At the end of the 1970s, Shawn felt he was running out of ideas, so he collaborated on a play with the experimental theater director Andre Gregory. The two got together and recorded their conversations about theater and life, and Shawn used the conversations as the basis for a script about two friends having a conversation over dinner. The script was made into the 1981 movie My Dinner With Andre, and even though the entire movie consists of Andre Gregory and Wallace Shawn sitting at a dinner table talking, it was a big success. He's since gone on to write several more plays, including The Designated Mourner (1996), his most recent. Shawn said, "I really don't think there is very much honor in a life devoted to writing, unless that writing can do something awfully unusual, awfully necessary."


It's the birthday of the founder of Reader's Digest, DeWitt Wallace, born in St. Paul, Minnesota (1889). He was seriously wounded in World War I. During his recovery he read hundreds of magazines, and he began to realize that a pocket-sized magazine full of condensed general interest articles from other magazines could be a big hit. He compiled a sample issue of the first Reader's Digest and spent years trying to sell the idea to publishers in New York, but they all turned him down. He would have given up, but he was fired from his job and figured he didn't have anything to lose. He moved to New York to publish the magazine on his own, and when he arrived he ran into a woman he had known years before named Lila Bell Acheson. He told her about his idea and she decided to help him get it off the ground. They marketed the magazine themselves from a basement underneath a Greenwich Village speakeasy, and while working on the magazine they fell in love and got married.

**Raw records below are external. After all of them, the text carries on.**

Record Transport : Type := mkTransport {
  write1 : Settle;
  write2 : Settle;
  reads : list (option Buffer);
  readsEnd : ReadEnd;
  releaseWriterThrows : option JsError;
  releaseReaderThrows : option JsError
}.

(** [releaseLock(lock)]: the call is made, and what it throws is caught. *)
Definition releaseLock (call : minecraft.SocketAction)
  (throws : option JsError)
  : list minecraft.SocketAction * Result JsError unit :=
  ([call],
   Ok (try_catch
         match throws with
         | Some e => Err e
         | None => Ok tt
         end
         tt)).

(** The [finally] block; a statement that threw would end it there. *)
Definition finallyBlock (t : Transport) : list minecraft.SocketAction :=
  let (released1, r1) :=
    releaseLock minecraft.ReleaseWriter (releaseWriterThrows t) in
  match r1 with
  | Err _ => released1
  | Ok _ =>
      let (released2, r2) :=
        releaseLock minecraft.ReleaseReader (releaseReaderThrows t) in
      match r2 with
      | Err _ => released1 ++ released2
      | Ok _ => released1 ++ released2 ++ [minecraft.Close]
      end
  end.

Inductive BodyEnd : Type :=
| Finished (result : Result JsError Buffer)
| Hangs.

(** The run of the async function behind [pingPromise]: what it does to
    the socket before its first [await], what it does after each awaited
    operation that settles (the first write, the second write, then each
    [reader.read()]), and how it ends. *)
Record Body : Type := mkBody {
  before : list minecraft.SocketAction;
  after : list (list minecraft.SocketAction);
  ending : BodyEnd
}.

Definition TIMED_OUT : string := "ping timed out".

(** The loop of [readPacket], one awaited [reader.read()] at a time,
    followed by [parseStatusPacket] and the [finally] block. *)
Fixpoint readGroups (t : Transport) (buffer : Buffer)
  (reads : list (option Buffer))
  : list (list minecraft.SocketAction) * BodyEnd :=
  match reads with
  | [] =>
      match readsEnd t with
      | Done =>
          ([finallyBlock t], Finished (Err (Error minecraft.CONNECTION_CLOSED)))
      | ReadRejects e => ([finallyBlock t], Finished (Err e))
      | ReadNever => ([], Hangs)
      end
  | value :: reads' =>
      match minecraft.readPacketStep buffer value with
      | minecraft.Continue buffer' =>
          let (groups, ending) := readGroups t buffer' reads' in
          ([] :: groups, ending)
      | minecraft.Return packet =>
          ([finallyBlock t], Finished (minecraft.parseStatusPacket packet))
      end
  end.

Definition pingPromise (opts : minecraft.PingOptions) (t : Transport) : Body :=
  let protocolVersion :=
    minecraft.orDefault (minecraft.protocolVersion opts)
                        minecraft.DEFAULT_PROTOCOL_VERSION in
  match minecraft.buildHandshakePacket (minecraft.serverAddress opts)
          (minecraft.port opts) protocolVersion with
  | Err e => mkBody (finallyBlock t) [] (Finished (Err e))
  | Ok handshake =>
      let first := [minecraft.Write handshake] in
      match write1 t with
      | Never => mkBody first [] Hangs
      | Rejects e => mkBody first [finallyBlock t] (Finished (Err e))
      | Resolves =>
          let second := [minecraft.Write minecraft.buildStatusRequestPacket] in
          match write2 t with
          | Never => mkBody first [second] Hangs
          | Rejects e =>
              mkBody first [second; finallyBlock t] (Finished (Err e))
          | Resolves =>
              let (groups, ending) := readGroups t [] (reads t) in
              mkBody first (second :: [] :: groups) ending
          end
      end
  end.

(** Whether the timer fires: the promise has not settled after [timer]
    awaited operations. *)
Definition timedOut (body : Body) (timer : nat) : bool :=
  match ending body with
  | Finished _ => (timer <? List.length (after body))%nat
  | Hangs => true
  end.

(** [withTimeout(promise, timeoutMs, onTimeout)]: when the promise settles
    first the timer is cleared and its result is passed on; when the timer
    fires first [onTimeout] runs and the result is the timeout error,
    which a later settling of the promise does not change, though what the
    abandoned function does then is still done. *)
Definition withTimeout (promise : Body) (timer : nat)
  (onTimeout : list minecraft.SocketAction)
  : list minecraft.SocketAction * Result JsError Buffer :=
  if timedOut promise timer then
    (before promise
       ++ List.concat (firstn timer (after promise))
       ++ onTimeout
       ++ List.concat (skipn timer (after promise)),
     Err (Error TIMED_OUT))
  else
    (before promise ++ List.concat (after promise),
     match ending promise with
     | Finished result => result
     | Hangs => Err (Error TIMED_OUT)
     end).

Definition getServerStatus (opts : minecraft.PingOptions) (t : Transport)
  (timer : nat) : list minecraft.SocketAction * Result JsError Buffer :=
  let (actions, result) :=
    withTimeout (pingPromise opts t) timer [minecraft.Close] in
  (minecraft.Connect (minecraft.hostname opts) (minecraft.port opts)
     :: actions,
   result).

End race.

(** ** The worker entry point *)

Module worker.

Inductive Parsed (A : Type) : Type :=
| Valid (value : A)
| Invalid (message : string).
Arguments Valid {A} value.
Arguments Invalid {A} message.

Definition parsePort (value : option JsString) : Parsed Z :=
  match value with
  | None | Some [] => Valid 25565
  | Some value =>
      match parseInt10 value with
      | None => Invalid "'port' must be an integer between 1 and 65535"
      | Some parsed =>
          if (parsed <? 1) || (parsed >? 65535)
          then Invalid "'port' must be an integer between 1 and 65535"
          else Valid parsed
      end
  end.

Definition parseProtocol (value : option JsString) : Parsed (option Z) :=
  match value with
  | None | Some [] => Valid None
  | Some value =>
      match parseInt10 value with
      | None => Invalid "'protocolVersion' must be a positive integer"
      | Some parsed =>
          if parsed <=? 0
          then Invalid "'protocolVersion' must be a positive integer"
          else Valid (Some parsed)
      end
  end.

Definition isBlank (value : option JsString) : bool :=
  match value with
  | None => true
  | Some value => blen (trim value) =? 0
  end.

Record Target : Type := mkTarget {
  hostname : JsString;
  port : Z;
  viaSrv : bool;
  serverAddress : JsString
}.

(** The query parameters of the request, as [searchParams.get] returns
    them. *)
Record Request : Type := mkRequest {
  q_hostname : option JsString;
  q_port : option JsString;
  q_protocolVersion : option JsString
}.

(** The outcome of [fetch] before it is rendered as an HTTP response:
    a rejected request, or the ping that was run, with the target
    descriptor, the options given to [getServerStatus], what was done to
    the socket and the result of the ping. *)
Inductive Outcome : Type :=
| BadRequest (message : string)
| Pinged (target : Target) (opts : minecraft.PingOptions)
         (trace : list minecraft.SocketAction)
         (status : Result JsError Buffer).

(** [doh] and [random] are what the DNS-over-HTTPS endpoint and
    [Math.random()] give to [resolveMinecraftSrv]; [reads] is what the
    socket delivers to [getServerStatus]. *)
Definition fetch (request : Request)
  (doh : srv.SrvQuery -> HttpExchange) (random : Q)
  (reads : list (option Buffer)) : Outcome :=
  match q_hostname request with
  | None | Some [] => BadRequest "'hostname' query param is required"
  | Some hostname =>
      let requestedPort := q_port request in
      match parsePort requestedPort with
      | Invalid message => BadRequest message
      | Valid parsedPort =>
          match parseProtocol (q_protocolVersion request) with
          | Invalid message => BadRequest message
          | Valid parsedProtocol =>
              let shouldResolveSrv := isBlank requestedPort in
              let srvTarget :=
                if shouldResolveSrv
                then srv.resolveMinecraftSrv hostname doh random
                else None in
              let targetHostname :=
                match srvTarget with
                | Some t => srv.hostname t
                | None => hostname
                end in
              let targetPort :=
                match srvTarget with
                | Some t => srv.targetPort t
                | None => parsedPort
                end in
              let target :=
                mkTarget targetHostname targetPort
                         (match srvTarget with
                          | Some _ => true
                          | None => false
                          end) hostname in
              let opts :=
                minecraft.mkPingOptions targetHostname targetPort hostname
                                        parsedProtocol None in
              let (trace, status) := minecraft.getServerStatus opts reads in
              Pinged target opts trace status
          end
      end
  end.

End worker.

(** ** Vocabulary of the properties *)

(** The number of bytes of the minimal encoding of an unsigned 32-bit
    value. *)
Definition sizeOfVarInt (u : Z) : nat :=
  if u <? 2 ^ 7 then 1
  else if u <? 2 ^ 14 then 2
  else if u <? 2 ^ 21 then 3
  else if u <? 2 ^ 28 then 4
  else 5.

(** The value a byte sequence denotes under the scheme: seven payload bits
    per byte, least significant group first. *)
Fixpoint payloadOf (bytes : Buffer) : Z :=
  match bytes with
  | [] => 0
  | b :: rest => Z.land b 127 + 128 * payloadOf rest
  end.

(** The continuation bits are in order: the high bit is set on every byte
    but the last, and clear on the last. *)
Fixpoint framed (bytes : Buffer) : bool :=
  match bytes with
  | [] => false
  | b :: rest =>
      match rest with
      | [] => (0 <=? b) && (b <? 128)
      | _ :: _ => (128 <=? b) && (b <? 256) && framed rest
      end
  end.

Definition representable32 (v : Z) : Prop := - 2 ^ 31 <= v < 2 ^ 32.

(** What it means for [bytes] to be the minimal VarInt of [v]. *)
Definition MinimalVarInt (v : Z) (bytes : Buffer) : Prop :=
  framed bytes = true
  /\ payloadOf bytes = leb.toUint32 v
  /\ List.length bytes = sizeOfVarInt (leb.toUint32 v)
  /\ (forall other : Buffer,
         other <> [] -> payloadOf other = leb.toUint32 v ->
         (List.length bytes <= List.length other)%nat)
  /\ (0 <= v -> leb.toUint32 v = v).

(** A packet on the wire: the VarInt of the length of the body, then the
    body (what [buildPacket] writes). *)
Definition framePacket (body : Buffer) : Buffer :=
  minecraft.encodeVarInt (blen body) ++ body.

(** All the bytes that a sequence of reads delivers. *)
Fixpoint received (reads : list (option Buffer)) : Buffer :=
  match reads with
  | [] => []
  | Some chunk :: reads' => chunk ++ received reads'
  | None :: reads' => received reads'
  end.
(** A value left out of the first [n] is counted no more often than any
    value kept, and then the table is full. *)
Lemma outcome_top_left_out k :
  In (Some k) (map col df) -> ~ In k (map fst (head n vc)) ->
  length (head n vc) = n /\
  forall e, In e (head n vc) -> Z.of_nat (rows_with col k df) <= snd e.
Proof.
  intros Hk Hout.
  assert (Hin : In (k, Z.of_nat (rows_with col k df)) vc)
    by (apply outcome_In; auto).
  rewrite <- (firstn_skipn n vc) in Hin.
  apply in_app_or in Hin. destruct Hin as [Hin|Hin].
  { exfalso. apply Hout. apply in_map_iff. eexists. split; [|exact Hin].
    reflexivity. }
  split.
  - unfold head. apply firstn_length_le.
    destruct (Nat.le_gt_cases n (length vc)) as [Hle|Hgt]; auto.
    rewrite skipn_all2 in Hin by lia. destruct Hin.
  - intros e He. destruct outcome as [_ Hs].
    rewrite <- (firstn_skipn n vc) in Hs.
    pose proof (StronglySorted_app_inv _ _ _ Hs e _ He Hin) as H.
    simpl in H. exact H.
Qed.

(** A table that holds every value counts every row with a present
    value. *)
Lemma outcome_top_complete :
  (length (counts (map col df)) <= n)%nat ->
  head n vc = vc /\
  sumZ (map snd (head n vc)) = Z.of_nat (length (dropna (map col df))).
Proof.
  intros H. destruct outcome as [Hp _].
  rewrite (Permutation_length Hp) in H.
  unfold head. rewrite firstn_all2 by exact H.
  split; [reflexivity|]. apply outcome_total.
Qed.

(** The counts of the table add up to at most the number of rows with a
    present value: rows with a missing value are counted nowhere. *)
Lemma outcome_top_total :
  sumZ (map snd (head n vc)) <= Z.of_nat (length (dropna (map col df))).
Proof.
  rewrite <- outcome_total. unfold head.
  rewrite <- firstn_map. apply sumZ_firstn_le.
  eapply Forall_impl; [|apply outcome_positive].
  simpl. intros; lia.
Qed.

Lemma outcome_top_total_lt :
  In None (map col df) ->
  sumZ (map snd (head n vc)) < Z.of_nat (length df).
Proof.
  intros H. pose proof outcome_top_total as Ht.
  apply (dropna_length (map col df)) in H.
  rewrite length_map in H. lia.
Qed.

End TopNOutcome.

Lemma StronglySorted_equal_counts (l : Series Z) (c : Z) :
  Forall (fun e => snd e = c) l ->
  StronglySorted (fun a b : string * Z => snd b <= snd a) l.
Proof.
  induction 1 as [|e l He Hl IH]; constructor; auto.
  rewrite Forall_forall in *. intros x Hx. rewrite (Hl x Hx), He. lia.
Qed.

Just before they left on their honeymoon, they sent out several hundred circulars advertising subscriptions, and when they got back, they had 1,500 subscribers. The first issue came out in February, 1922. People didn't think it would last, because it was just a reprint journal, but Wallace had a talent for finding those stories that appealed to the widest number of people. By the end of the decade, Reader's Digest was one of the most profitable magazines in the country, and it is now one of the most widely read magazines in the world.